Overall I see little reason to use the TS2 monitor as TUTOR is much more powerful. The features like breakpoints, tracing, and disassembler make it much easier to debug test programs.

Thursday, January 5, 2017

Building a 68000 Single Board Computer - The TS2 Monitor

The original Teesside TS2 computer included a small machine language monitor program called TS2MON or TSBUG. There is a source listing for it in the book as well as on the included CD-ROM.

As I posted here earlier, I ported the monitor so it could be cross-compiled with the GNU assembler for the 68000. I now have it running on my prototype board. It is a very rudimentary monitor program, running out of ROM, and is a little over 3 Kilobytes in size.

I programmed it into two 27C64 64KB EPROMs. I've also verified that the board works with 28C64 EEPROMs.

The monitor provides twelve commands offering some basic features:

  • Examine and change memory.
  • Display and change registers.
  • Start program execution.
  • Load and save memory though a serial port using Motorola hex (S record) format.
  • Basic support for breakpoints, allow the setting and clearing of breakpoints and program execution to be halted and continued after a breakpoint.

I've documented the commands here.
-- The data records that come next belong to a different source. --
(* ===== verification/Prelude.v ===== *)
(** * Verification of the demand-paging xv6 kernel

    ** The program

    src/ is xv6 for x86, extended with demand paging: [exec] maps nothing, a
    page fault loads a page of the program or allocates one, resident pages
    stand on a list (lru_swap.c), and when memory runs out the oldest page of
    the process is written to a swap area on the disk and read back by the next
    fault.  Around this extension are the parts of xv6: the page allocator
    and page tables, processes and locks, the buffer cache, the write-ahead
    log, the file system, pipes and open files, system calls and traps, and
    the user programs.

    ** How the model is built

    Code is translated function by function into a state monad with failure
    ([M], this file).  A result is [Ok] with a value and the new state, [Panic]
    with the message of panic(), [Fault] where the C has no defined behaviour
    (null dereference, index out of range), [Blocked] where the thread has to
    sleep, or [NoFuel].  C integers are [Z] with their wrap-around written out
    ([u32], [s32], [u16], [u8]); a pointer into an array of structures is its
    index, the null pointer is [None]; structures are records.  Kernel memory
    is a byte at each address, so free lists and page tables lie in the pages
    they describe.  A part runs on the state of a larger one through a lens
    ([zoom]).

    A loop whose recursion is not structural carries fuel: the length of the
    list it follows plus one (rings and lists of Lru, Swap, Bio), the number
    of pages, blocks or bytes of its range (Vm, Paging, Fs, Boot, Programs), the
    length of the line (Shell), or the number of polls until the hardware
    answers (Ide, Boot, Apic).  The theorems show that the function returns with
    the fuel its caller passes, or with any fuel above a stated bound, so
    [NoFuel] never stands for a result.  The one loop of the code that does not
    end is shown not to end for any fuel (Mp).

    ** The parts

    - Prelude: the monad, lenses, machine integers, lists.
    - Hoare: what a run leaves unchanged and what it establishes.
    - DList, Bitmap: linked rings in arrays, bitmaps of used slots.
    - Printf: printf.c and atoi of ulib.c.
    - Spinlock, Sleeplock: spinlock.c as a flag on one CPU, and sleeplock.c.
    - Cpus: spinlock.c on several CPUs, access by access, with the interrupt
      flag, and mycpu of proc.c.
    - Lru, Swap: lru_swap.c, the list of resident pages and the slots of the
      swap area.
    - Mem: memory, the macros of mmu.h and memlayout.h, string.c.
    - Kalloc, Vm: kalloc.c and vm.c over that memory.
    - Segments, Kvm: segment and gate descriptors (mmu.h), seginit, switchuvm
      and switchkvm of vm.c, tvinit and idtinit of trap.c; the kernel part of
      an address space, setupkvm, kvmalloc and inituvm of vm.c.
    - Apic, Mp: lapic.c, ioapic.c and picirq.c with the clock; mp.c.
    - Console, Kbd: console.c and uart.c, kbd.c and kbd.h.
    - Devsw: consoleread and consolewrite with the lock of their inode.
    - Block, Bio, Cache: fields of disk blocks, bio.c over an interface of
      disk drivers ([BlockDriver], met by memide.c), and the cache as its
      callers see it.
    - Ide, Boot: ide.c over an interface of disk controllers ([IdeDevice]), and
      bootmain.c, which reads the kernel through the same interface.
    - Log, LogRes: log.c, and the reservation of log space by concurrent
      system calls.
    - Fs, FsBlocks, FsData, FsPath: fs.c, its block allocator, the contents of
      files, and path names.
    - Mkfs: mkfs.c, which builds the image that the kernel boots on.
    - Pipe, File: pipe.c and file.c.
    - Proc, Kernel, Paging, CopyUvm, PageFault, Process, ExecStack, Init: proc.c,
      the state of the whole kernel, swapping, the memory of a child, the page
      fault handler of demandpage.c, fork, exit, wait and exec, the stack of a new
      program, and the first process.
    - User, Syscall, FileInv: syscall.c, sysfile.c, sysproc.c and trap.c, and
      the reference counts of open files over all of them.
    - Shell, ShellRun: the parser of sh.c, and its processes as trees of system
      calls run in any order.
    - Umalloc: umalloc.c.
    - Programs, Commands: cat.c, echo.c, wc.c, grep.c, ls.c, ln.c, mkdir.c,
      rm.c, kill.c and the rest of ulib.c.

    ** What the theorems show

    - Demand paging: after a page was written to the swap area and read back
      the program sees its memory as before ([swap_round_trip]); a full list of
      resident pages gives up its oldest page, on every branch of the code
      ([get_lru_evicts_oldest]); the first touch of a page of the program
      fills a free frame by the inode that [iget] returns
      ([pgflt_demand_load]), and a page outside the segment shows what the free
      page held ([pgflt_exposes_free_page]).  The list of resident pages is a
      queue ([lru_ops_refine_queue]).
    - Memory: the page allocator is a stack of free pages
      ([kmem_ops_refine_stack]); every address space shows the processor the
      kernel's layout and nothing of it to users ([setupkvm_maps_kernel]);
      fork copies the parent's memory ([copyuvm_copies_memory]); exec puts the
      arguments on the stack as main expects them ([exec_stack_image]); unmapping
      and freeing an address space return each page once.
    - Start: the boot loader brings the kernel into memory
      ([bootmain_loads_kernel]), the processors are found in the tables of the
      firmware ([mpinit_reads_table]), the kernel can be entered from user mode
      only through its gates ([user_entry_points]), and the first process runs
      the initial code in an address space of its own
      ([userinit_first_process]).
    - Locks: spin locks exclude each other on every interleaving of CPUs
      ([spin_locks_exclude]).
    - Disk: the buffer cache is a map of blocks ([bcache_refines_map]); the disk
      driver serves requests in order and wakes all that wait for it
      ([ide_refines_fifo]); a crash at any point
      of a commit leaves whole transactions ([commit_crash_safe]); reservation
      keeps the log from overflowing up to the one block the log area is short
      of.
    - Files: the allocator takes free blocks only; reading and writing are
      reading and writing of the byte sequence of the file, through direct and
      indirect blocks ([readi_contents], [writei_contents],
      [writei_readi_roundtrip]); the image of mkfs satisfies what the kernel
      relies on, and the kernel reads its files back ([mkfs_builds_fs],
      [mkfs_kernel_reads]).
    - Processes: the life cycle keeps the invariants of the process table on
      every interleaving of CPUs, and pids apart until they wrap around
      ([process_invariants]); pipes are queues that lose no wakeup, when ends
      are closed and processes killed too ([pipe_no_lost_wakeup]), and a write of
      any length is read whole ([pipe_write_completes]); every trap keeps the
      reference counts of open files ([trap_keeps_file_refs]).
    - Console: the keys of a US keyboard, line editing and output are those of a
      terminal
      ([console_refines_tty], [typed_line_is_read],
      [console_output_refines_terminal]).
    - Shell: parsing reads back every printed command
      ([parsecmd_print]), ends on every line and leaves proper strings; running
      a script starts its programs as the script says, and ends without a
      deadlock if programs read their standard input to the end
      ([shell_runs_plan], [shell_completes]).
    - User programs: malloc and free keep live blocks apart
      ([malloc_free_safe]); grep prints the lines that match
      ([grep_prints_matching_lines]).

    Theorems that state a defect say so in their comment.

    ** Not modelled

    Assembly (boot sector, kernel entry, trap entry, context switch, system call
    stubs) and with it the contexts and trap frames on kernel stacks, of which a
    process keeps the registers that the kernel uses.  main.c calls the
    initialisations in order and starts the other processors; the
    initialisations are modelled one by one, each on its own state.  uartinit
    only programs the serial port, procdump only prints.  The functions of devsw
    and, in trap, the handlers of device interrupts are parameters: the console,
    the keyboard and the disk have states of their own (Devsw, Kbd, Ide).  Kernel code runs on one CPU and up to the next sleep;
    interleavings are modelled where they carry the argument (Cpus, Proc, Pipe,
    LogRes, Ide, ShellRun).  init.c and zombie.c make a few system calls and have
    no state; usertests.c, forktest.c, stressfs.c and tests.c are tests. *)

From Stdlib Require Import ZArith Lia.
From stdpp Require Import base numbers strings option gmap sets list list_numbers.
Here are a few examples.

?TSBUG 2 Version 23.07.86

Display and change some memory:

?MEM 1000
?00001000 0000  1234
?00001002 1234  2345
?00001004 2345  6789
?00001006 0000 -
?00001004 6789 N
?00001006 0000 N
?00001008 0000 

Display registers:

?  Data reg       Address reg
?0 00000000        00000000
?1 00000000        00000000
?2 00000000        00000000
?3 00000000        00000000
?4 00000000        00000008
?5 00000040        00000000
?6 00000000        00000000
?7 00000000        00000000
? SS  =  00000000
? SR  =  2700
? PC  =  00001000

Change a couple of registers:

?REG PC 1000
?REG D0 12345678
?  Data reg       Address reg
?0 12345678        00000000
?1 00000000        00000000
?2 00000000        00000000
?3 00000000        00000000
?4 00000000        00000008
?5 00000040        00000000
?6 00000000        00000000
?7 00000000        00000000
? SS  =  00000000
? SR  =  2700
? PC  =  00001000

Dump a range of memory to an S record file:

?DUMP 8000 8080

The code was designed to be simple and readable. Despite its simplicity, it does have some more advanced features. It uses device control blocks (DCBs) in RAM to allow modifying the device input/output routines to redirect them. It can also be extended by code in the second set of ROMs to add more commands.

I've now wired up the second 6850 UART chip. The board has two serial ports. The rationale at the time was that users would typically have a dumb serial terminal connected to one port to use as a console, and the other port would connect to a development system computer for uploading or downloading programs. The TSMON LOAD and DUMP commands use the second serial port for this reason.

One of the simplifications in my design is to use an FTDI USB to serial (TTL-level) converter for the serial ports, avoiding the need for some additional chips and +/- 12 volt power supplies, and allowing it to be connected to a USB port. You can also power the board from USB if desired.

Typical usage today would be to connect to one computer using a terminal emulator (I'm using a laptop running Ubuntu Linux and use the minicom program). In that case it is probably more convenient to use only one serial port both as a console and for file transfers. While the monitor source code could be modified to use the monitor serial port for LOAD and DUMP, you can patch the DCB in RAM to direct the commands to use the console port rather than the auxiliary port. It is simply a matter of changing two words in the DCB. Addresses $00000D0E and $00000D26 need to be changed from $0041 to $0040. This needs to be done each time monitor is entered, i.e. after a reset.

Having done that, I can upload an S record file from my Linux laptop to the TS2 by cating the file to /dev/ttyUSB0 after running a monitor LOAD command. You can then run the program from the monitor. A simple test program can be found in git here.

In a future blog post I'll cover a more sophisticated monitor program, the TUTOR software, which was developed by Motorola for the 68000 Educational Computer Board (ECB), but also runs on the TS2 since it was designed to have a memory map compatible with the ECB.